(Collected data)
(** * Prompt API Playground: chat-state synchronisation layer

    A shallow embedding of [storageManager.js], [chatManager.js] and the
    session and streaming code of [script.js], with the properties of the
    persistence layer, the conversation repository, the session handling
    and the streaming accumulation.

    Conventions.
    - Strings are sequences of code units; the development uses the
      one-byte code units of [string].
    - [Date.now()] and [Math.random()] are inputs of the operations that
      read them, one argument per read.
    - A JavaScript [try]/[catch] is written with [try_catch] over
      completions ([Normal] or [Throw]).
    - [saveChatHistory] calls itself from its [catch] block; the recursion
      is bounded by a fuel argument and [None] stands for the exhaustion
      of the call stack.
    - A handler runs to its end before the next event is handled; an
      [await] is the point where the host gives its answer. A call of
      [updateSession] that is not awaited leaves its creation pending:
      the assignment of the handle is a step of its own ([settle]). *)

From Stdlib Require Import QArith_base Ascii String.
From stdpp Require Import base option list gmap strings sorting pretty.

Local Open Scope string_scope.

(** ** Host-language values *)

Module JS.

(** Numbers: finite doubles are rationals; [NaN] and the infinities are
    kept apart because truthiness distinguishes them. *)
Inductive number :=
| Fin (q : Q)
| NaN
| Infinity (negative : bool).

(** [ToBoolean] on a number: [0], [-0] and [NaN] are falsy. *)
Definition truthy (n : number) : bool :=
  match n with
  | Fin q => negb (Qnum q =? 0)%Z
  | NaN => false
  | Infinity _ => true
  end.

(** [a || d] where [a] is a property that may be [undefined]. *)
Definition or_else (a : option number) (d : number) : number :=
  match a with
  | Some n => if truthy n then n else d
  | None => d
  end.

(** [ToBoolean] on a string: only the empty string is falsy. *)
Definition truthy_string (s : string) : bool :=
  match s with
  | EmptyString => false
  | String _ _ => true
  end.

Record error := Error { name : string; message : string }.

Inductive completion (A : Type) :=
| Normal (a : A)
| Throw (e : error).
Arguments Normal {A} a.
Arguments Throw {A} e.

Definition bind {A B} (m : completion A) (k : A → completion B) : completion B :=
  match m with
  | Normal a => k a
  | Throw e => Throw e
  end.

(** [try { body } catch (error) { handler }] *)
Definition try_catch {A} (body : completion A) (handler : error → completion A)
  : completion A :=
  match body with
  | Normal a => Normal a
  | Throw e => handler e
  end.

(** Values produced by [JSON.parse]. *)
#[local] Unset Elimination Schemes.
Inductive json :=
| JNull
| JBool (b : bool)
| JNumber (q : Q)
| JString (s : string)
| JArray (items : list json)
| JObject (fields : list (string * json)).
#[local] Set Elimination Schemes.

End JS.

#[global] Instance completion_bind : MBind JS.completion :=
  λ A B k m, JS.bind m k.
#[global] Instance completion_ret : MRet JS.completion :=
  λ A a, JS.Normal a.

(** ** Text operations used by the title derivation *)

Module Text.

(** [\s] and the characters removed by [trim], within one-byte code
    units: TAB, LF, VT, FF, CR, SPACE and NBSP. *)
Definition is_white_space (c : ascii) : bool :=
  let n := nat_of_ascii c in
  (((9 <=? n) && (n <=? 13)) || (n =? 32) || (n =? 160))%nat.

(** The class [[.!?]]. *)
Definition is_terminator (c : ascii) : bool :=
  let n := nat_of_ascii c in
  ((n =? 46) || (n =? 33) || (n =? 63))%nat.

Fixpoint trimStart (s : string) : string :=
  match s with
  | EmptyString => EmptyString
  | String c s' => if is_white_space c then trimStart s' else s
  end.

Fixpoint trimEnd (s : string) : string :=
  match s with
  | EmptyString => EmptyString
  | String c s' =>
      match trimEnd s' with
      | EmptyString => if is_white_space c then EmptyString else String c EmptyString
      | t => String c t
      end
  end.

Definition trim (s : string) : string := trimEnd (trimStart s).

(** [s.search(/[.!?]\s/)]: index of the first terminator that is
    followed by white space; [None] is the result [-1]. *)
Fixpoint search_sentence_end (s : string) : option nat :=
  match s with
  | EmptyString => None
  | String c rest =>
      match rest with
      | EmptyString => None
      | String d _ =>
          if is_terminator c && is_white_space d then Some 0
          else S <$> search_sentence_end rest
      end
  end.

(** [s.startsWith(p)] *)
Fixpoint startsWith (s p : string) : bool :=
  match p, s with
  | EmptyString, _ => true
  | String _ _, EmptyString => false
  | String a p', String b s' => if Ascii.eqb a b then startsWith s' p' else false
  end.

(** The texts of a list put one after the other. *)
Definition join (l : list string) : string := foldr String.append "" l.

(** [s.slice(n)] for [0 <= n]. *)
Fixpoint slice (n : nat) (s : string) : string :=
  match n, s with
  | 0, _ => s
  | S _, EmptyString => EmptyString
  | S n', String _ s' => slice n' s'
  end.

Action item =>
Wherever the word "match" appears in the entries above, copy that line.

Expected output =>
  match n with
  match a with
  match s with
  match m with
  match body with
  match s with
  match s with
      match trimEnd s' with
  match s with
      match rest with
  match p, s with
  match n, s with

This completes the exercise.